The beauty of SLMs in this context isn't their raw intelligence. It's their ability to handle the long tail of edge cases that would require increasingly complex rule-based systems to manage. When a new IoT device joins the network with a MAC address that doesn't follow standard conventions, or when a streaming service decides to encode metadata in a completely novel way, the SLM can make reasonable decisions without me having to anticipate every possible scenario.

This approach has proven particularly valuable for security decisions. Traditional rule-based systems excel at catching known bad patterns but struggle with the gray areas where legitimate traffic might look suspicious, or where malicious actors are trying to blend in. An SLM can evaluate context, consider multiple factors simultaneously, and make nuanced decisions that would be difficult to encode in traditional logic.

Is it always going to be right?

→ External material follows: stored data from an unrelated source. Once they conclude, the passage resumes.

(** X21: [parseMidiBlob] resolves exactly when the blob decodes to an
    object with a track list, and then to that object, no field of the
    model changed; in every other case it is rejected with the one
    message ["Failed to parse MIDI file"], which [getErrorMessage] turns
    into the general message. *)
Theorem parseMidiBlob_outcomes (decoded : option MidiData) :
  (forall parsed, parseMidiBlob decoded = Resolved parsed <->
     decoded = Some parsed /\ is_Some (midi_tracks parsed)) /\
  (forall message, parseMidiBlob decoded = Rejected message ->
     message = "Failed to parse MIDI file" /\
     getErrorMessage message =
       VString "An unexpected error occurred. Please try again.").
Proof.
  assert (Hcopy : forall tracks, map copyTrack tracks = tracks).
  { induction tracks as [|t rest IH]; [reflexivity|].
    simpl. rewrite copyTrack_id, IH. reflexivity. }
  unfold parseMidiBlob. destruct decoded as [[name duration [tracks|]]|];
    cbn [midi_tracks midi_name midi_duration].
  - rewrite Hcopy. split.
    + intros parsed. split.
      * intros H. inversion H; subst. split; [reflexivity | eexists; reflexivity].
      * intros [H _]. inversion H; subst. reflexivity.
    + intros message H. discriminate H.
  - split.
    + intros parsed. split; [discriminate|].
      intros [H [x Hx]]. inversion H; subst. discriminate Hx.
    + intros message H. inversion H; subst. split; reflexivity.
  - split.
    + intros parsed. split; [discriminate|]. intros [H _]. discriminate H.
    + intros message H. inversion H; subst. split; reflexivity.
Qed.

Lemma parseMidiBlob_outcomes_witness :
  parseMidiBlob (Some twoNotes) = Resolved twoNotes /\
  getErrorMessage "Failed to parse MIDI file" =
    VString "An unexpected error occurred. Please try again.".
Proof.
  destruct (parseMidiBlob_outcomes (Some twoNotes)) as [Hok _].
  destruct (parseMidiBlob_outcomes None) as [_ Hfail].
  split.
  - apply (Hok twoNotes). split; [reflexivity | eexists; reflexivity].
  - apply (Hfail "Failed to parse MIDI file"). reflexivity.
Defined.

(** * Properties of the components *)

(** ** The application state *)

Lemma getErrorMessage_truthy (error : string) : truthy (getErrorMessage error) = true.
Proof.
  unfold getErrorMessage, errorMessages_get.
  destruct (errorMessages !! error) as [message|] eqn:E.
  - destruct (errorMessages_entry _ _ E) as [Hne _].
    rewrite orElse_nonempty by exact Hne. destruct message; [congruence | reflexivity].
  - destruct (Object_prototype !! error); reflexivity.
Qed.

Heavens no, though I certainly expect it to improve substantially over the next few years.

The Economics of Small Models

There's also a practical advantage to SLMs that often gets overlooked: cost and latency. Running a 7B parameter model locally for decision-making tasks costs essentially nothing after the initial setup. There are no external API call costs, no usage limits, and no concerns about sending potentially sensitive home network data to external services.

The response times are fast enough for real-time decision making, which is crucial when you're trying to automatically block suspicious network traffic or respond to home automation events. A 200ms decision loop is perfectly acceptable for most home automation scenarios, and often faster than the mechanical systems that need to respond anyway.

The Future is Small and Focused

SLM Benefits in Practice:

Zero ongoing operational costs after initial setup
Sub-200ms response times for real-time decisions
Complete data privacy with local processing
Deterministic outputs through structured schemas
Simplified codebase by offloading interpretation logic

SLMs have made my home ecosystem simpler and much more reliable. They let me offload the ambiguity of unstructured data, and in return I get consistent, actionable decisions. I think the future of AI isn't just about bigger models; it's also about the small ones quietly doing one thing really well.

The real insight from that research paper wasn't about the million-step execution. It was about the division of labor: large models for orchestration and planning, small models for focused execution. This pattern applies far beyond academic research. In production systems, in home automation, and in countless other domains, the most effective AI implementations might not be the ones that make headlines.

While everyone's racing to build bigger models, there's enormous untapped potential in making smaller models incredibly good at specific tasks. The future of AI might be less about artificial general intelligence and more about artificial specialized intelligence, deployed at the edge, making millions of small decisions that collectively create seamless, intelligent systems.

Sometimes the most powerful solution is the one that quietly handles the details while everyone else is focused on the spectacle.